Exercise directions: Range to output from the entries below: the line containing "torch_empty_length n : length" through the line containing "if bool_decide (0 <= i <". Set it down exactly, ends included, nothing else.
Material shown START
(* ===== verification/Eplb.v ===== *)
(** Expert placement: eplb/eplb_algorithms/deepseek.py.

    A tensor of one dimension is a list, an int64 is a [Z], and a weight is an exact
    rational.  [balanced_packing] and [replicate_experts] treat each row of their argument
    by itself; the definitions here are for one row. *)
From S2P Require Import Prelude.
From Stdlib Require Import QArith.
From stdpp Require Import options.
Local Open Scope Z_scope.

(** ** Tensor operations *)

(** What torch leaves open: the order of equal elements in a sort that is not stable, which
    of several largest elements [max] points at, and the contents of new memory. *)
Class Torch := {
  argsort_desc : list Q → list nat;
  argmax : list Q → nat;
  torch_empty : nat → list Z;
}.
Class TorchLaws (t : Torch) : Prop := {
  argsort_perm w : argsort_desc w ≡ₚ seq 0 (length w);
  argmax_largest w : w ≠ [] → ∃ m, w !! argmax w = Some m ∧ Forall (λ x, Qle x m) w;
  torch_empty_length n : length (torch_empty n) = n;
}.

Definition at_index {A} (l : list A) (i : Z) : result A :=
  if bool_decide (0 <= i) then unwrap IndexError (l !! Z.to_nat i) else Raise IndexError.
(** [l.gather(-1, idx)] *)
Definition gather {A} (l : list A) (idx : list Z) : result (list A) := mapM (at_index l) idx.
(** [dst.scatter_(-1, idx, src)] *)
Fixpoint scatter {A} (idx : list Z) (src dst : list A) : result (list A) :=
  match idx, src with
  | i :: idx, v :: src =>
      if bool_decide (0 <= i < Z.of_nat (length dst)) then scatter idx src (<[Z.to_nat i := v]> dst)
      else Raise IndexError
  | _, _ => Ok dst
  end.
(** [l.view(m, k)], [l.unflatten(-1, (m, k))] *)
Fixpoint unflatten {A} (m k : nat) (l : list A) : list (list A) :=
  match m with O => [] | S m => take k l :: unflatten m k (drop k l) end.
Definition qsum (l : list Q) : Q := foldr Qplus 0%Q l.
Definition qdiv (w : Q) (c : Z) : Q := (w / inject_Z c)%Q.

(** [assert a % b == 0] *)
Definition assert_divides (a b : nat) : result unit :=
  if decide (b = 0%nat) then Raise ZeroDivisionError else py_assert (bool_decide (Nat.modulo a b = 0%nat)).

Section eplb.
Context {torch : Torch}.

(** ** balanced_packing *)
Record Packing := MkPacking {
  pack_weights : list Q; pack_items : list Z; pack_index : list Z; rank_in_pack : list Z;
}.

(** [min(js, key=pack_weights.__getitem__)], [best] being the least so far. *)
Fixpoint min_by (key : nat → Q) (best : nat) (js : list nat) : nat :=
  match js with
  | [] => best
  | j :: js => if Qle_bool (key best) (key j) then min_by key best js else min_by key j js
  end.

(** One turn of the loop over the groups. *)
Definition pack_group (cap : Z) (weight : list Q) (group : nat) (s : Packing) : result Packing :=
  match filter (λ j, pack_items s !!! j < cap) (seq 0 (length (pack_items s))) with
  | [] => Raise ValueError
  | j :: js =>
      let pack := min_by (λ j, default 0%Q (pack_weights s !! j)) j js in
      w ← unwrap IndexError (weight !! group);
      items ← unwrap IndexError (pack_items s !! pack);
      _ ← py_assert (bool_decide (items < cap));
      Ok (MkPacking (alter (λ x, (x + w)%Q) pack (pack_weights s)) (<[pack := items + 1]> (pack_items s))
            (<[group := Z.of_nat pack]> (pack_index s)) (<[group := items]> (rank_in_pack s)))
  end.
Fixpoint pack_groups (cap : Z) (weight : list Q) (groups : list nat) (s : Packing) : result Packing :=
  match groups with
  | [] => Ok s
  | g :: groups => s ← pack_group cap weight g s; pack_groups cap weight groups s
  end.
Definition balanced_packing (weight : list Q) (num_packs : nat) : result (list Z * list Z) :=
  let num_groups := length weight in
  _ ← assert_divides num_groups num_packs;
  let groups_per_pack := Nat.div num_groups num_packs in
  if decide (groups_per_pack = 1%nat) then Ok (seqZ 0 (Z.of_nat num_groups), replicate num_groups 0)
  else
    s ← pack_groups (Z.of_nat groups_per_pack) weight (argsort_desc weight)
          (MkPacking (replicate num_packs 0%Q) (replicate num_packs 0) (replicate num_groups (-1)) (replicate num_groups (-1)));
    Ok (pack_index s, rank_in_pack s).

(** ** replicate_experts *)
Record Replicas := MkReplicas { phy2log : list Z; rank : list Z; logcnt : list Z }.

(** The turns of the loop for the physical experts [i], [i + 1], ..., [k] of them. *)
Fixpoint replicate_loop (weight : list Q) (i k : nat) (s : Replicas) : result Replicas :=
  match k with
  | O => Ok s
  | S k =>
      let redundant := argmax (zip_with qdiv weight (logcnt s)) in
      c ← unwrap IndexError (logcnt s !! redundant);
      replicate_loop weight (S i) k
        (MkReplicas (<[i := Z.of_nat redundant]> (phy2log s)) (<[i := c]> (rank s)) (<[redundant := c + 1]> (logcnt s)))
  end.
Definition replicate_experts (weight : list Q) (num_phy : nat) : result Replicas :=
  let num_log := length weight in
  _ ← py_assert (bool_decide (num_log ≤ num_phy)%nat);
  replicate_loop weight num_log (num_phy - num_log)
    (MkReplicas (seqZ 0 (Z.of_nat num_phy)) (replicate num_phy 0) (replicate num_log 1)).

(** ** rebalance_experts_hierarchical, one layer *)
Definition inverse (perm : list Z) : result (list Z) :=
  scatter perm (seqZ 0 (Z.of_nat (length perm))) (torch_empty (length perm)).

(** Steps 2 and 3 for the experts of one node: which of them each place holds, as which
    replica, and how many replicas each has. *)
Definition place_node (phy_per_node gpus_per_node phy_experts_per_gpu : nat) (tokens_per_mlog : list Q) : result Replicas :=
  s ← replicate_experts tokens_per_mlog phy_per_node;
  tokens_per_phy ← gather (zip_with qdiv tokens_per_mlog (logcnt s)) (phy2log s);
  p ← balanced_packing tokens_per_phy gpus_per_node;
  let phy2pphy := zip_with (λ pack r, pack * Z.of_nat phy_experts_per_gpu + r) p.1 p.2 in
  pphy2phy ← inverse phy2pphy;
  pphy2mlog ← gather (phy2log s) pphy2phy;
  pphyrank ← gather (rank s) pphy2phy;
  Ok (MkReplicas pphy2mlog pphyrank (logcnt s)).

Definition log2mlog_of (groups_per_node group_size : nat) (packs ranks : list Z) : list Z :=
  concat (zip_with (λ p r, (λ j, (p * Z.of_nat groups_per_node + r) * Z.of_nat group_size + j) <$> seqZ 0 (Z.of_nat group_size)) packs ranks).

Definition rebalance_experts_hierarchical (weight : list Q) (num_physical_experts num_groups num_nodes num_gpus : nat) : result Replicas :=
  let num_logical_experts := length weight in
  _ ← assert_divides num_logical_experts num_groups;
  let group_size := Nat.div num_logical_experts num_groups in
  _ ← assert_divides num_groups num_nodes;
  let groups_per_node := Nat.div num_groups num_nodes in
  _ ← assert_divides num_gpus num_nodes;
  _ ← assert_divides num_physical_experts num_gpus;
  let phy_experts_per_gpu := Nat.div num_physical_experts num_gpus in
  let log_per_node := Nat.div num_logical_experts num_nodes in
  (* Step 1: pack groups to nodes *)
  p ← balanced_packing (qsum <$> unflatten num_groups group_size weight) num_nodes;
  let log2mlog := log2mlog_of groups_per_node group_size p.1 p.2 in
  mlog2log ← inverse log2mlog;
  (* Steps 2 and 3, node by node *)
  tokens ← gather weight mlog2log;
  nodes ← mapM (place_node (Nat.div num_physical_experts num_nodes) (Nat.div num_gpus num_nodes) phy_experts_per_gpu)
            (unflatten num_nodes log_per_node tokens);
  let pphy2mlog := concat (zip_with (λ o row, Z.add o <$> row)
                     ((λ k, k * Z.of_nat log_per_node) <$> seqZ 0 (Z.of_nat num_nodes)) (phy2log <$> nodes)) in
  pphy2log ← gather mlog2log pphy2mlog;
  logcnt' ← gather (concat (logcnt <$> nodes)) log2mlog;
  Ok (MkReplicas pphy2log (concat (rank <$> nodes)) logcnt').

(** ** rebalance_experts *)
Record Placement := MkPlacement { physical_to_logical : list Z; logical_to_physical : list (list Z); expert_count : list Z }.

Definition zmax_list (l : list Z) : Z := foldr Z.max 0 l.

Definition layer_maps (num_replicas : nat) (maxlogcnt : Z) (s : Replicas) : result Placement :=
  let num_logical_experts := length (logcnt s) in
  log2phy ← scatter (zip_with (λ l r, l * maxlogcnt + r) (phy2log s) (rank s)) (seqZ 0 (Z.of_nat num_replicas))
              (replicate (num_logical_experts * Z.to_nat maxlogcnt) (-1));
  Ok (MkPlacement (phy2log s) (unflatten num_logical_experts (Z.to_nat maxlogcnt) log2phy) (logcnt s)).

Definition rebalance_experts (weight : list (list Q)) (num_replicas num_groups num_nodes num_gpus : nat) (enable_hierarchical : bool)
    : result (list Placement) :=
  layers ← mapM (λ w,
    if enable_hierarchical then rebalance_experts_hierarchical w num_replicas num_groups num_nodes num_gpus
    else rebalance_experts_hierarchical w num_replicas 1 1 num_gpus) weight;
  let maxlogcnt := zmax_list (concat (logcnt <$> layers)) in
  mapM (layer_maps num_replicas maxlogcnt) layers.
End eplb.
Material shown END
Task output:
  torch_empty_length n : length (torch_empty n) = n;
}.

Definition at_index {A} (l : list A) (i : Z) : result A :=
  if bool_decide (0 <= i) then unwrap IndexError (l !! Z.to_nat i) else Raise IndexError.
(** [l.gather(-1, idx)] *)
Definition gather {A} (l : list A) (idx : list Z) : result (list A) := mapM (at_index l) idx.
(** [dst.scatter_(-1, idx, src)] *)
Fixpoint scatter {A} (idx : list Z) (src dst : list A) : result (list A) :=
  match idx, src with
  | i :: idx, v :: src =>
      if bool_decide (0 <= i < Z.of_nat (length dst)) then scatter idx src (<[Z.to_nat i := v]> dst)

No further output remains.